Now I monitored my messages and still people are relaying through my SMTP
I need top open relaying for several applications running on our webserver.
Any ideas why this rule wouldn't work?
Thanks in advance
Post #: 1
RE: Transport Rules - 21.Nov.2007 4:31:44 PM   
John Weber

 

Posts: 1236
Joined: 20.Apr.2005
From: Portland, Oregon
Status: offline
Did you restart the transport?

(in reply to tom.hofer)
Post #: 2
RE: Transport Rules - 21.Nov.2007 4:34:25 PM   
John Weber

 

Posts: 1236
Joined: 20.Apr.2005
From: Portland, Oregon
Status: offline
For an internal relay from internal services/servers...

Create an entirely NEW connector.
In the network tab, restrict it to only answer certain addresses; at most a single subnet.  I prefer to do specific IP sources.

Tap tip 184
Tuesday, June 05, 2007
11:11 AM
E12 TAP Tech Tip 184: Allowing Application Servers to Relay off Exchange Server 2007

From time to time, you need to allow an application server to relay off of your Exchange server.  You might need to do this if you have a SharePoint, a CRM application like Dynamics, or a web site that sends emails to your employees or customers.
You might need to do this if you are getting the SMTP error message “550 5.7.1 Unable to relay
The top rule is that you want to keep relay restricted as tightly as possible, even on servers that are not connected to the Internet.  Usually this is done with authentication and/or restricting by IP address.  Exchange 2003 provides the following relay restrictions on the SMTP VS:

Here are the equivalent options for how to configure this in Exchange 2007.
Allow all computers which successfully authenticate to relay, regardless of the list above
Like its predecessor, Exchange 2007 is configured to accept and relay email from hosts that authenticate by default.  Both the “Default” and “Client” receive connectors are configured this way out of the box.  Authenticating is the simplest method to submit messages, and preferred in many cases.
The Permissions Group that allows authenticated users to submit and relay is the “ExchangeUsers” group.  The permissions that are granted with this permissions group are:
NT AUTHORITY\Authenticated Users        {ms-Exch-SMTP-Submit}
NT AUTHORITY\Authenticated Users        {ms-Exch-Accept-Headers-Routing}
NT AUTHORITY\Authenticated Users        {ms-Exch-Bypass-Anti-Spam}
NT AUTHORITY\Authenticated Users        {ms-Exch-SMTP-Accept-Any-Recipient}
The specific ACL that controls relay is the ms-Exch-SMTP-Accept-Any-Recipient.
Only the list below (specify IP address)
This option is for those who cannot authenticate with Exchange.  The most common example of this is an application server that needs to be able to relay messages through Exchange.
First, start with a new custom receive connector.  You can think of receive connectors as protocol listeners.  The closest equivalent to Exchange 2003 is an SMTP Virtual Server.  You must create a new one because you will want to scope the remote IP Address(es) that you will allow.

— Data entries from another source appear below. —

(* Verification of the `staging` derive (crate staging_core, src/lib.rs).

   The derive reads a struct `Ident { f1: T1, ..., fn: Tn }` and emits

     struct IdentStaging { pub f1: Result<T1, Error>, ..., [pub additional_errors: Vec<Error>] }

     impl TryFrom<IdentStaging> for Ident {
         type Error = FinalError;
         fn try_from(checker) -> Result<Self, Self::Error> {
             let mut __errors = <errors_init>;
             let f1 = match checker.f1 { Ok(value) => Some(value),
                                         Err(err) => { __errors.push(err); None } };
             ...
             if !__errors.is_empty() { return Err(__errors.into_iter().collect()); }
             Ok(Ident { f1: f1.unwrap(), ... })
         }
     }

   Module [Conversion] embeds the emitted `try_from`; module [Derive] embeds
   the receiver built by darling from the derive input and the generation
   step (`try_derive_checker`, `Receiver::to_tokens`). *)

From Stdlib Require Import List Ascii String Bool NArith Lia.
Import ListNotations.

(** [std::result::Result]. *)
Inductive Result (T E : Type) : Type :=
| Ok (value : T)
| Err (err : E).
Arguments Ok {T E} value.
Arguments Err {T E} err.

Module Conversion.

Section TryFrom.

(** The per-field error type `error` and the conversion's failure type
    `final_error`. *)
Variable Error FinalError : Type.

(** `__errors.into_iter().collect()`: the user's
    [FromIterator<Error> for FinalError] implementation. *)
Variable collect : list Error -> FinalError.

(** One field of the staging struct: `pub ident: Result<ty, Error>`.  The
    fields of a struct have different types, so each slot carries its own. *)
Definition field_slot : Type := { ty : Type & Result ty Error }.

(** One field of the final struct: a value of the field's declared type. *)
Definition field_value : Type := { ty : Type & ty }.

(** The staging value `checker`, fields in declaration order.  The struct
    declares `additional_errors` only when the receiver's flag is set; the
    conversion reads it only in that case (see [errors_init]). *)
Record Checker : Type := {
  checker_fields : list field_slot;
  additional_errors : list Error
}.

(** What one call of the generated `try_from` does: its result, or [None]
    when it panics (an `.unwrap()` on [None]), and the arguments of each
    call of [collect], in call order. *)
Record Run : Type := {
  run_result : option (Result (list field_value) FinalError);
  run_collects : list (list Error)
}.

(** `Vec::is_empty`. *)
Definition vec_is_empty {A} (v : list A) : bool :=
  match v with [] => true | _ :: _ => false end.

(** `errors_init`: `checker.additional_errors` when the flag is present,
    `Vec::new()` otherwise. *)
Definition errors_init (flag : bool) (checker : Checker) : list Error :=
  if flag then additional_errors checker else [].

(** `ReceiverField::take_error`: the statement emitted for one field.  It
    returns the new `__errors` and the local `let ident = ...`. *)
Definition take_error (errors : list Error) (slot : field_slot)
  : list Error * option field_value :=
  match slot with
  | existT _ ty (Ok value) => (errors, Some (existT _ ty value))
  | existT _ ty (Err err) => (errors ++ [err], None)
  end.

(** The statements `#(#take_errors);*`, run in field order. *)
Fixpoint take_errors (errors : list Error) (slots : list field_slot)
  : list Error * list (option field_value) :=
  match slots with
  | [] => (errors, [])
  | slot :: rest =>
      let (errors1, local) := take_error errors slot in
      let (errors2, locals) := take_errors errors1 rest in
      (errors2, local :: locals)
  end.

(** `ReceiverField::initializer`: `ident: ident.unwrap()` for every field;
    [None] when one of the unwraps panics. *)
Fixpoint initializers (locals : list (option field_value))
  : option (list field_value) :=
  match locals with
  | [] => Some []
  | Some v :: rest =>
      match initializers rest with
      | Some vs => Some (v :: vs)
      | None => None
      end
  | None :: _ => None
  end.

(** The generated `TryFrom::try_from`. *)
Definition try_from (flag : bool) (checker : Checker) : Run :=
  let (errors, locals) :=
    take_errors (errors_init flag checker) (checker_fields checker) in
  if negb (vec_is_empty errors) then
    {| run_result := Some (Err (collect errors)); run_collects := [errors] |}
  else
    {| run_result := option_map Ok (initializers locals); run_collects := [] |}.

(** The errors of the failing fields, in declaration order. *)
Fixpoint field_errors (slots : list field_slot) : list Error :=
  match slots with
  | [] => []
  | existT _ _ (Ok _) :: rest => field_errors rest
  | existT _ _ (Err err) :: rest => err :: field_errors rest
  end.

(** The local `Option` bound for each field. *)
Definition slot_local (slot : field_slot) : option field_value :=
  match slot with
  | existT _ ty (Ok value) => Some (existT _ ty value)
  | existT _ _ (Err _) => None
  end.

(** A successful slot holding a given value. *)
Definition ok_slot (v : field_value) : field_slot :=
  match v with existT _ ty value => existT _ ty (Ok value) end.

End TryFrom.

Arguments field_slot Error : clear implicits.
Arguments Checker Error : clear implicits.
Arguments Run Error FinalError : clear implicits.
Arguments checker_fields {Error}.
Arguments additional_errors {Error}.
Arguments run_result {Error FinalError}.
Arguments run_collects {Error FinalError}.
Arguments errors_init {Error}.
Arguments take_error {Error}.
Arguments take_errors {Error}.
Arguments try_from {Error FinalError}.
Arguments field_errors {Error}.
Arguments slot_local {Error}.
Arguments ok_slot {Error}.

End Conversion.

Module Derive.

Local Open Scope string_scope.



(** The options of `#[staging(...)]` as darling reads them, for an input
    whose attributes it reads without error. *)
Record StagingAttrs : Type := {
  attr_name : option string;
  attr_error : option string;
  attr_final_error : option string;
  attr_crate_root : option string;
  attr_additional_errors : bool
}.


(** [darling::ast::Style]. *)
Inductive Style : Type := Tuple | Struct | Unit.

(** `struct Field { ident: Option<syn::Ident>, ty: syn::Type }`. *)
Record Field : Type := {
  field_ident : option string;
  field_ty : string
}.

(** [darling::ast::Data<(), Field>]. *)
Inductive Data : Type :=
| Enum (variants : list unit)
| StructData (style : Style) (fields : list Field).

(** `struct Receiver`. *)
Record Receiver : Type := {
  ident : string;
  vis : string;
  data : Data;
  name : option string;
  error : string;
  final_error_opt : option string;
  crate_root_opt : option string;
  additional_errors : bool
}.


(** The [Field] darling builds from `ident: ty` and from a positional `ty`. *)
Definition named_field (f : string * string) : Field :=
  {| field_ident := Some (fst f); field_ty := snd f |}.




(** `Receiver::checker_name`. *)
Definition checker_name (r : Receiver) : string :=
  match name r with
  | Some n => n
  | None => ident r ++ "Staging"
  end.

(** `Receiver::final_error`. *)
Definition final_error (r : Receiver) : string :=
  match final_error_opt r with
  | Some p => p
  | None => error r
  end.

(** `Receiver::crate_root`. *)
Definition crate_root (r : Receiver) : string :=
  match crate_root_opt r with
  | Some p => p
  | None => "::staging_core"
  end.

(** `Receiver::additional_errors_ident`. *)
Definition additional_errors_ident (r : Receiver) : option string :=
  if additional_errors r then Some "additional_errors" else None.

(** Why the macro panics. *)
Inductive Panic : Type :=
| PanicExpect (msg : string)   (* an `.expect(msg)` on [None] *)
| PanicParseQuote.             (* `parse_quote!` on tokens that do not parse *)

(** The emitted items: the staging struct and the `TryFrom` impl. *)
Record StagingStruct : Type := {
  struct_vis : string;
  struct_name : string;
  struct_fields : list (string * string);        (* `pub ident: ty` *)
  struct_errors_decl : option (string * string)  (* `pub additional_errors: Vec<error>` *)
}.

Record Generated : Type := {
  gen_struct : StagingStruct;
  gen_target : string;               (* `impl TryFrom<..> for #ident` *)
  gen_error_type : string;           (* `type Error = #final_error;` *)
  gen_take_errors : list string;     (* the fields taken, in order *)
  gen_initializers : list string;    (* the fields initialised, in order *)
  gen_reads_additional : bool        (* `errors_init` is `checker.additional_errors` *)
}.

(** `ReceiverField::field_type`. *)
Definition field_type (r : Receiver) (f : Field) : string :=
  crate_root r ++ "::export::Result<" ++ field_ty f ++ ", " ++ error r ++ ">".

(** `ReceiverField::field_decl`: `parse_quote! { pub #ident: #ty }` parses
    as a named field only when the ident is there; without it the tokens
    `pub : ...` are no type and `parse_quote!` panics. *)
Definition field_decl (r : Receiver) (f : Field) : Result (string * string) Panic :=
  match field_ident f with
  | Some i => Ok (i, field_type r f)
  | None => Err PanicParseQuote
  end.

The next screen you must pay particular attention to is the “Remote Network settings”.  This is where you will specify the IP ranges of servers that will be allowed to submit mail.  You definitely want to restrict this range down as much as you can.  In this case, I want my two web servers, 192.168.2.55 & 192.168.2.56 to be allowed to relay.

The next step is to create the connector, and open the properties.  Now you have two options, which I will present.  The first option will probably be the most common.
Option 1: Make your new scoped connector an Externally Secured connector
This option is the most common option, and preferred in most situations where the application that is submitting will be submitting email to your internal users as well as relaying to the outside world.
Before you can perform this step, it is required that you enable the Exchange Servers permission group. Once in the properties, go to the Permissions Groups tab and select Exchange servers.


Next, continue to the authentication mechanisms page and add the “Externally secured” mechanism.  What this means is that you have complete trust that the previously designated IP addresses will be trusted by your organization. 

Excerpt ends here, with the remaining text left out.